The Red-Headed Man is a story set in the colonial days of WV, way back when it was still known as western Virginia. This story takes place at Fort Cobun, which was located near Dorsey's Knob in Morgantown - which I can see from my backyard. That is why I say it is close to home for me.

Fort Cobun was built in 1770, near Dorsey's Knob (above), and I'm sure that it's foundations lie somewhere beneath the old Morgantown Mall or the Giant Eagle. So much for saving history. Sometime, I'm not sure when, as I have not researched this story thoroughly, the fort was attacked and overrun by a Native American raiding party.
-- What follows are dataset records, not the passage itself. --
(* ===== verification/CircuitMerkle.v ===== *)
(** * The wallet's commitment tree

    [crates/qnero-circuit/src/merkle.rs], the half that runs outside a circuit:
    the node rule, paths with position hints, the in-memory tree and the
    frontier a scan climbs with. A [Digest] is held by its canonical bytes. *)

From stdpp Require Import base option list numbers gmap sorting.
From S2P Require Import Prelude Crypto ZkTree ZkTreeProps.
#[local] Open Scope Z_scope.

Module CircuitMerkle.
Definition MAX_DEPTH : nat := 20.
Definition empty_digest : Hash256 := zero_hash.

Inductive MerkleError :=
| TooDeep (n : nat)
| PathShape (siblings positions : nat)
| BadPosition (p : Z)
| NoLeaves
| BadDepth (d : nat)
| DoesNotFit (leaves : nat) (d : nat)
| BadLeafIndex (i : nat)
| TooManyLeaves (n : Z)
| FoldedToNothing (d : nat).

Section Tree.
Context `{PoseidonOps}.
Abbreviation M := (result MerkleError).

(** [Digest::felts]. *)
Definition felts (d : Hash256) : list felt := from_u64 <$> limbs d.

Definition hash_node_presorted (sorted : list Hash256) : Hash256 := hash_to_bytes (concat (felts <$> sorted)).
Definition hash_node (children : list Hash256) : Hash256 := hash_node_presorted (merge_sort lex children).

(** ** Paths *)
Record MerklePath := { siblings : list (list Hash256); positions : list Z }.

Definition dummy (depth : nat) : MerklePath :=
  {| siblings := replicate depth (replicate 3 empty_digest); positions := replicate depth 0 |}.

(** One level of [from_unsorted] and of [path]: the sorted siblings of
    [current] and the first slot that holds it. *)
Definition place_current (children : list Hash256) (current : Hash256) : list Hash256 * Z :=
  let sorted := merge_sort lex children in
  let position := default O (fst <$> list_find (λ c, c = current) sorted) in
  (delete position sorted, Z.of_nat position).

Fixpoint unsorted_levels (levels : list (Hash256 * Hash256 * Hash256)) (current : Hash256) :
    list (list Hash256) * list Z :=
  match levels with
  | [] => ([], [])
  | (s0, s1, s2) :: rest =>
      let children := [current; s0; s1; s2] in
      let (sibs, pos) := place_current children current in
      let '(ss, ps) := unsorted_levels rest (hash_node_presorted (merge_sort lex children)) in
      (sibs :: ss, pos :: ps)
  end.

Definition from_unsorted (unsorted : list (Hash256 * Hash256 * Hash256)) (leaf : Hash256) : M MerklePath :=
  _ ← ensure (length unsorted <=? MAX_DEPTH)%nat (TooDeep (length unsorted));
  let '(ss, ps) := unsorted_levels unsorted leaf in
  Ok {| siblings := ss; positions := ps |}.

(** The children of one level, [current] put back in its slot. *)
Definition restore (level_siblings : list Hash256) (position : nat) (current : Hash256) : list Hash256 :=
  take position level_siblings ++ current :: drop position level_siblings.

Fixpoint climb (levels : list (list Hash256 * Z)) (current : Hash256) : M Hash256 :=
  match levels with
  | [] => Ok current
  | (sibs, position) :: rest =>
      _ ← ensure (position <? ARITY) (BadPosition position);
      climb rest (hash_node_presorted (restore sibs (Z.to_nat position) current))
  end.

Definition path_root (p : MerklePath) (leaf : Hash256) : M Hash256 :=
  _ ← ensure (length (siblings p) =? length (positions p))%nat (PathShape (length (siblings p)) (length (positions p)));
  _ ← ensure (length (siblings p) <=? MAX_DEPTH)%nat (TooDeep (length (siblings p)));
  climb (zip (siblings p) (positions p)) leaf.

(** ** [CommitmentTree] *)
Record CommitmentTree := { ct_depth : nat; ct_levels : list (list Hash256) }.

Definition pad4 (chunk : list Hash256) : list Hash256 := chunk ++ replicate (4 - length chunk) empty_digest.

(** [chunks(ARITY)], each padded and hashed. *)
Fixpoint parents (below : list Hash256) : list Hash256 :=
  match below with
  | [] => []
  | a :: b :: c :: d :: rest => hash_node [a; b; c; d] :: parents rest
  | chunk => [hash_node (pad4 chunk)]
  end.

(** The levels above [below]. *)
Fixpoint build_levels (depth : nat) (below : list Hash256) : list (list Hash256) :=
  match depth with
  | O => []
  | S d => let p := parents below in p :: build_levels d p
  end.

Definition tree_new (leaves : list Hash256) (depth : nat) : M CommitmentTree :=
  _ ← ensure (negb (length leaves =? 0)%nat) NoLeaves;
  _ ← ensure ((1 <=? depth)%nat && (depth <=? MAX_DEPTH)%nat) (BadDepth depth);
  _ ← ensure (Z.of_nat (length leaves) <=? 4 ^ Z.of_nat depth) (DoesNotFit (length leaves) depth);
  Ok {| ct_depth := depth; ct_levels := leaves :: build_levels depth leaves |}.

Definition depth_for (leaf_count : Z) : M nat :=
  match list_find (λ d, leaf_count ≤ 4 ^ Z.of_nat d) (seq 1 MAX_DEPTH) with
  | Some (_, d) => Ok d
  | None => Err (TooManyLeaves leaf_count)
  end.

Definition level_of (t : CommitmentTree) (l : nat) : list Hash256 := default [] (ct_levels t !! l).
Definition tree_root (t : CommitmentTree) : Hash256 := default empty_digest (level_of t (ct_depth t) !! 0%nat).

(** The four children around [index], absent ones empty. *)
Definition family (level : list Hash256) (index : nat) : list Hash256 :=
  (λ slot, default empty_digest (level !! (4 * (index / 4) + slot)%nat)) <$> seq 0 4.

Fixpoint sibling_levels (t : CommitmentTree) (l fuel : nat) (index : nat) : list (Hash256 * Hash256 * Hash256) :=
  match fuel with
  | O => []
  | S fuel' =>
      as_triple (delete (index mod 4)%nat (family (level_of t l) index))
        :: sibling_levels t (S l) fuel' (index / 4)%nat
  end.

Definition index_ordered_siblings (t : CommitmentTree) (leaf_index : nat) : M (list (Hash256 * Hash256 * Hash256)) :=
  _ ← ensure (leaf_index <? length (level_of t 0))%nat (BadLeafIndex leaf_index);
  Ok (sibling_levels t 0 (ct_depth t) leaf_index).

Fixpoint path_levels (t : CommitmentTree) (l fuel : nat) (index : nat) : list (list Hash256) * list Z :=
  match fuel with
  | O => ([], [])
  | S fuel' =>
      let children := family (level_of t l) index in
      let (sibs, pos) := place_current children (default empty_digest (children !! (index mod 4)%nat)) in
      let '(ss, ps) := path_levels t (S l) fuel' (index / 4)%nat in
      (sibs :: ss, pos :: ps)
  end.

Definition tree_path (t : CommitmentTree) (leaf_index : nat) : M MerklePath :=
  _ ← ensure (leaf_index <? length (level_of t 0))%nat (BadLeafIndex leaf_index);
  let '(ss, ps) := path_levels t 0 (ct_depth t) leaf_index in
  Ok {| siblings := ss; positions := ps |}.

(** ** [TreeFrontier] *)
Record TreeFrontier := { fr_levels : list (list Hash256); fr_count : Z }.
Definition frontier_new : TreeFrontier := {| fr_levels := []; fr_count := 0 |}.

(** The carry loop, one level per call. *)
Fixpoint push_carry (node : Hash256) (levels : list (list Hash256)) : list (list Hash256) :=
  match levels with
  | [] => [[node]]
  | nodes :: rest =>
      let nodes := nodes ++ [node] in
      if (length nodes =? 4)%nat then [] :: push_carry (hash_node nodes) rest else nodes :: rest
  end.
Definition push (f : TreeFrontier) (leaf : Hash256) : TreeFrontier :=
  {| fr_levels := push_carry leaf (fr_levels f); fr_count := sat_add 64 (fr_count f) 1 |}.

Definition frontier_depth (f : TreeFrontier) : M nat := if fr_count f =? 0 then Ok O else depth_for (fr_count f).

(** The fold over the levels below the depth: the carry, and what is left
    above. *)
Fixpoint fold_levels (depth : nat) (levels : list (list Hash256)) (carry : option Hash256) :
    option Hash256 * list (list Hash256) :=
  match depth with
  | O => (carry, levels)
  | S d =>
      let nodes := default [] (head levels) in
      let carry :=
        if (length nodes =? 0)%nat && bool_decide (carry = None) then None
        else Some (hash_node (pad4 (nodes ++ option_list carry))) in
      fold_levels d (tail levels) carry
  end.

Definition frontier_root (f : TreeFrontier) : M Hash256 :=
  depth ← frontier_depth f;
  match depth with
  | O => Ok empty_digest
  | S _ =>
      match fold_levels depth (fr_levels f) None with
      | (Some root, _) => Ok root
      | (None, above) => ok_or (nodes ← head above; head nodes) (FoldedToNothing depth)
      end
  end.
End Tree.
End CircuitMerkle.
During this raid, many settlers were killed or kidnapped. One of those was to become known as "The Red-Headed Man". I've not found his name, if in fact it was ever known, but he was a soldier. He was kidnapped by the natives and carried to an area near the base of Dorsey's Knob. There, the natives tied him to an "X"-like cross they had staked into the ground. While tied up, the natives also scalped him - and did not stop at the top of his head. Instead, they scalped him down to his neck, and he subsequently bled to death from the wounds.

Since that time, there have been sightings of the "Red-headed Man" near Dorsey's Knob in Morgantown, which is now a local park area. Many people have told stories about being parked up at Dorsey's Knob, which has a reputation for a makeout spot, and encountering the specter. He is clothed in his colonial uniform, and his head is blood-red, with his veiny flesh still unhealed even in death. It is said that the "Red-headed Man" grabs unsuspecting people by the scalp and face, attempting to replace his lost skin with theirs.

There is protection against the "Red-headed Man" however - many visitors, even to this day, carry a small, handmade cross (basically two sticks tied with twine) on their windshields. Apparently, the "Red-headed Man" still fears the apparatus to which he was tied and tortured on - even in a miniature version.

I think of this story every time I look out across the yard, and I wonder if the "Red-headed Man" is still out there, or if somehow he has finally gone to rest.